12…h5 13. f4 h4 14. Kf3 f5 15. Ke3
Now White has an extra piece, as his king enters the game, while Black’s king remains passive on the last rank. It’s crucial not to forget, that while in the middlegame your king should be in safety, in the ending it becomes one of the most powerful pieces.
15…d4+ 16. Kd2 Nb6 17. Ree7 Nd5 18. Rf7+ Ke8 19. Rb7 Nxb4 20. Bc4 Black resigned.
This game gives us an opportunity to remember an untypical, though extremely logical exchange, that led to a confident victory over one of the best defenders – Tigran Petrosian. I am inclined to think, that every player who wants to become better at converting advantages, should analyze and pay attention to such examples.
That will help improve your technique for sure. This is a typical Fischer’s game, who was known for being a very concrete player, master of converting one type of advantage into another right on time.
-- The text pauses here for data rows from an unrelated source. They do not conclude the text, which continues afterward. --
Lemma run_close clock size n event req (s : Svc) used :
  WorldOk s used -> Retires event req ->
  let out := run_step clock size n (closing_step req) s in
  (is_ok out.1 = true -> settled req (NotifyService.Service.store out.2)) /\
  (settled req (NotifyService.Service.store s) ->
   alike (NotifyService.Service.store s) (NotifyService.Service.store out.2)).
Proof.
  intros Hs Hr. cbn [run_step closing_step Step.Close].
  destruct (Close_settles (clock n) req s used Hs) as [H1 H2].
  { intros sc Hsc. by apply (retires_successor _ _ Hr sc Hsc). }
  by destruct (NotifyService.Close (clock n) req s) as [[r|e] s1].
Qed.

(** Notifications a close leaves alone do not unsettle it. *)
Lemma settled_grows req (drafts : list Draft.t) st st' :
  settled req st -> grows st st' ->
  (forall id x, notifications st' !! id = Some x ->
     notifications st !! id = Some x \/
     exists d, d ∈ drafts /\ written d x /\ ~ draft_absorbed st d) ->
  (forall d, d ∈ drafts -> spares_draft req d) -> settled req st'.
Proof.
  intros [Hc Hm] Hg Hn Hd. constructor.
  - intros id x [Hx|(d & Hin & [_ Hk Hr _ _] & _)]%Hn; [by eapply Hc|].
    destruct (Hd d Hin) as [Hu|[He Hrd]].
    + apply closes_uncovered. by rewrite Hk.
    + apply closes_excepted; [done|by rewrite Hr].
  - intros key Hkey. rewrite (grows_marks _ _ Hg). by apply Hm.
Qed.

Lemma run_steps_one clock size n step (s : Svc) :
  run_steps clock size n [step] s =
    match run_step clock size n step s with (Err f, s) => (Err f, s) | (Ok n, s) => (Ok n, s) end.
Proof. done. Qed.

(** A plan that ran to its end is settled. *)
Lemma run_settles clock size n event steps (s : Svc) used m s1 :
  WorldOk s used -> Shaped event steps -> (1 <= size)%Z ->
  run_steps clock size n steps s = (Ok m, s1) ->
  settled_plan (NotifyService.Service.store s1) steps.
Proof.
  intros Hs Hshape Hsize. destruct Hshape as [|drafts Ht|req Hr|req drafts Hr Ht Hnone Hspare].
  - intros [= _ <-]. constructor.
  - pose proof (run_publish clock size n event drafts s used Hs Ht Hsize) as (_ & Ha & _).
    rewrite run_steps_one. destruct (run_step _ _ _ _ _) as [[k|f] s'] eqn:E; [|done]. intros [= <- <-].
    apply Forall_singleton. exact (Ha eq_refl).
  - pose proof (run_close clock size n event req s used Hs Hr) as (Ha & _).
    rewrite run_steps_one. destruct (run_step _ _ _ _ _) as [[k|f] s'] eqn:E; [|done]. intros [= <- <-].
    apply Forall_singleton. exact (Ha eq_refl).
  - pose proof (run_close clock size n event req s used Hs Hr) as (Ha & _).
    pose proof (run_step_keeps clock size n (closing_step req) s used Hs) as (used1 & Hs1).
    change (run_steps clock size n [closing_step req; publish_step drafts] s) with
      (match run_step clock size n (closing_step req) s with
       | (Err f, s) => (Err f, s)
       | (Ok n, s) => run_steps clock size n [publish_step drafts] s
       end).
    destruct (run_step clock size n (closing_step req) s) as [[k|f] s']; [|done]. cbn [fst snd] in *.
    pose proof (run_publish clock size k event drafts s' used1 Hs1 Ht Hsize) as (Hg & Hb & Hx & _).
    rewrite run_steps_one. destruct (run_step _ _ _ _ _) as [[k'|f] s''] eqn:E; [|done].
    intros [= <- <-]. cbn [fst snd] in *.
    apply Forall_cons_2; [|apply Forall_singleton; exact (Hb eq_refl)].
    eapply settled_grows; [by apply Ha|exact Hg|exact Hx|exact Hspare].
Qed.

(** Running a settled plan, to whatever end, changes nothing a reader sees. *)
Lemma run_settled clock size n event steps (s : Svc) used :
  WorldOk s used -> Forall (StepFor event) steps -> (1 <= size)%Z ->
  settled_plan (NotifyService.Service.store s) steps ->
  alike (NotifyService.Service.store s)
    (NotifyService.Service.store (run_steps clock size n steps s).2).
Proof.
  revert n s used. induction steps as [|step rest IH]; intros n s used Hs Hfor Hsize Hset;
    cbn [run_steps]; [reflexivity|].
  apply Forall_cons in Hfor as [Hstep Hfor]. apply Forall_cons in Hset as [H1 Hset].
  assert (Ha : alike (NotifyService.Service.store s)
                 (NotifyService.Service.store (run_step clock size n step s).2)).
  { destruct step as [[req|] drafts].
    - apply (run_close clock size n event req s used Hs Hstep). exact H1.
    - destruct (run_publish clock size n event drafts s used Hs Hstep Hsize) as (_ & _ & _ & Hz).
      fold (publish_step drafts). rewrite Hz; [reflexivity|exact H1]. }
  destruct (run_step_keeps clock size n step s used Hs) as (used1 & Hs1).
  destruct (run_step clock size n step s) as [[k|f] s1]; cbn [snd] in *; [|done].
  etrans; [exact Ha|]. eapply IH; [exact Hs1|done..|].
  eapply Forall_impl; [exact Hset|]. intros x. by apply alike_settled_step.
Qed.

(** Publishing drafts some of which are settled writes of the others only. *)
Lemma run_publishing clock size n event drafts (s : Svc) used :
  WorldOk s used -> Forall (StepFor event) (publishing drafts) -> (1 <= size)%Z ->
  let st := NotifyService.Service.store s in
  let st' := NotifyService.Service.store (run_steps clock size n (publishing drafts) s).2 in
  grows st st' /\
  forall id x, notifications st' !! id = Some x ->
    notifications st !! id = Some x \/
    exists d, d ∈ drafts /\ written d x /\ ~ draft_absorbed st d.
Proof.
  intros Hs Hfor Hsize. cbv zeta. destruct drafts as [|d rest]; [by split; [|left]|].
  change (publishing (d :: rest)) with [publish_step (d :: rest)] in *.
  apply Forall_cons in Hfor as [Ht _].
  pose proof (run_publish clock size n event (d :: rest) s used Hs Ht Hsize) as (Hg & _ & Hn & _).
  rewrite run_steps_one. by destruct (run_step _ _ _ _ _) as [[k|f] s1].
Qed.

Lemma run_steps_app clock size n steps steps' (s : Svc) :
  run_steps clock size n (steps ++ steps') s =
    match run_steps clock size n steps s with
    | (Err f, s) => (Err f, s)
    | (Ok n, s) => run_steps clock size n steps' s
    end.
Proof.
  revert n s. induction steps as [|step steps IH]; intros n s; [done|]. cbn [app run_steps].
  by destruct (run_step clock size n step s) as [[k|f] s1].
Qed.

(** A plan run again with other offers, on a store its first run settled. *)
Lemma run_replanned clock size n event first second steps steps' (s : Svc) used :
  WorldOk s used -> Forall (StepFor event) steps' -> (1 <= size)%Z ->
  replanned first second steps steps' -> settled_plan (NotifyService.Service.store s) steps ->
  let st := NotifyService.Service.store s in
  let st' := NotifyService.Service.store (run_steps clock size n steps' s).2 in
  notifications st ⊆ notifications st' /\ (forall key, mark_of st' key = mark_of st key) /\
  forall id x, notifications st' !! id = Some x ->
    notifications st !! id = Some x \/
    exists d actors actors', d ∈ drafts_of steps' /\ written d x /\ Draft.Kind d = KindOffer /\
      Input.Eligible first = Ok actors /\ Input.Eligible second = Ok actors' /\
      Draft.Recipient d ∈ actors' /\ Draft.Recipient d ∉ actors.
Proof.
  intros Hs Hfor Hsize [->|(closes & drafts & drafts' & actors & actors' & -> & -> & _ & Ha & Ha' & Hd)]
    Hset; cbv zeta.
  { destruct (run_settled clock size n event steps s used Hs Hfor Hsize Hset) as [-> Hm].
    split_and!; [done|done|by left]. }
  apply Forall_app in Hfor as [Hfor1 Hfor2]. apply Forall_app in Hset as [Hset1 Hset2].
  pose proof (run_settled clock size n event closes s used Hs Hfor1 Hsize Hset1) as Halike.
  destruct (run_steps_performs clock size n closes s) as (ops & E & _).
  destruct (performs_keep digest render parse ops s used Hs) as (used1 & _ & Hs1 & _).
  fold memory in *. rewrite <- E in Hs1. rewrite run_steps_app.
  assert (Hset : forall d, d ∈ drafts -> draft_absorbed (NotifyService.Service.store s) d).
  { destruct drafts as [|d0 rest]; [by intros d ?%elem_of_nil|]. by apply Forall_cons in Hset2 as [? _]. }
  destruct (run_steps clock size n closes s) as [[k|f] s1]; cbn [snd] in *; destruct Halike as [En Em].
  2: { rewrite En. split_and!; [done|done|by left]. }
  pose proof (run_publishing clock size k event drafts' s1 used1 Hs1 Hfor2 Hsize) as (Hg & Hn).
  split_and!.
  - rewrite <- En. apply Hg.
  - intros key. by rewrite (grows_marks _ _ Hg), Em.
  - intros id x [Hx|(d & Hin & Hw & Hno)]%Hn; [left; by rewrite <- En|right].
    destruct (Hd d Hin) as (Hr & Hk & Hold). exists d, actors, actors'. split_and!; try done.
    + unfold drafts_of. rewrite fmap_app, concat_app, elem_of_app. right.
      destruct drafts'; [done|]. cbn. by rewrite app_nil_r.
    + intros Hin'. apply Hno. eapply alike_absorbed; [split; [exact En|exact Em]|]. auto.
Qed.
End world.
If your goal is to master the endgames, you should follow the games played by great players, who convert one or another type of advantage. Pay specific attention to how they are able to do that, as well as how they prevent their opponent’s ideas.
When you play your own games, don’t get too relaxed while having a better position, instead ask yourself, what your opponent might want, improve your pieces and only then switch to decisive moves.
Patience and willingness to work hard would definitely help!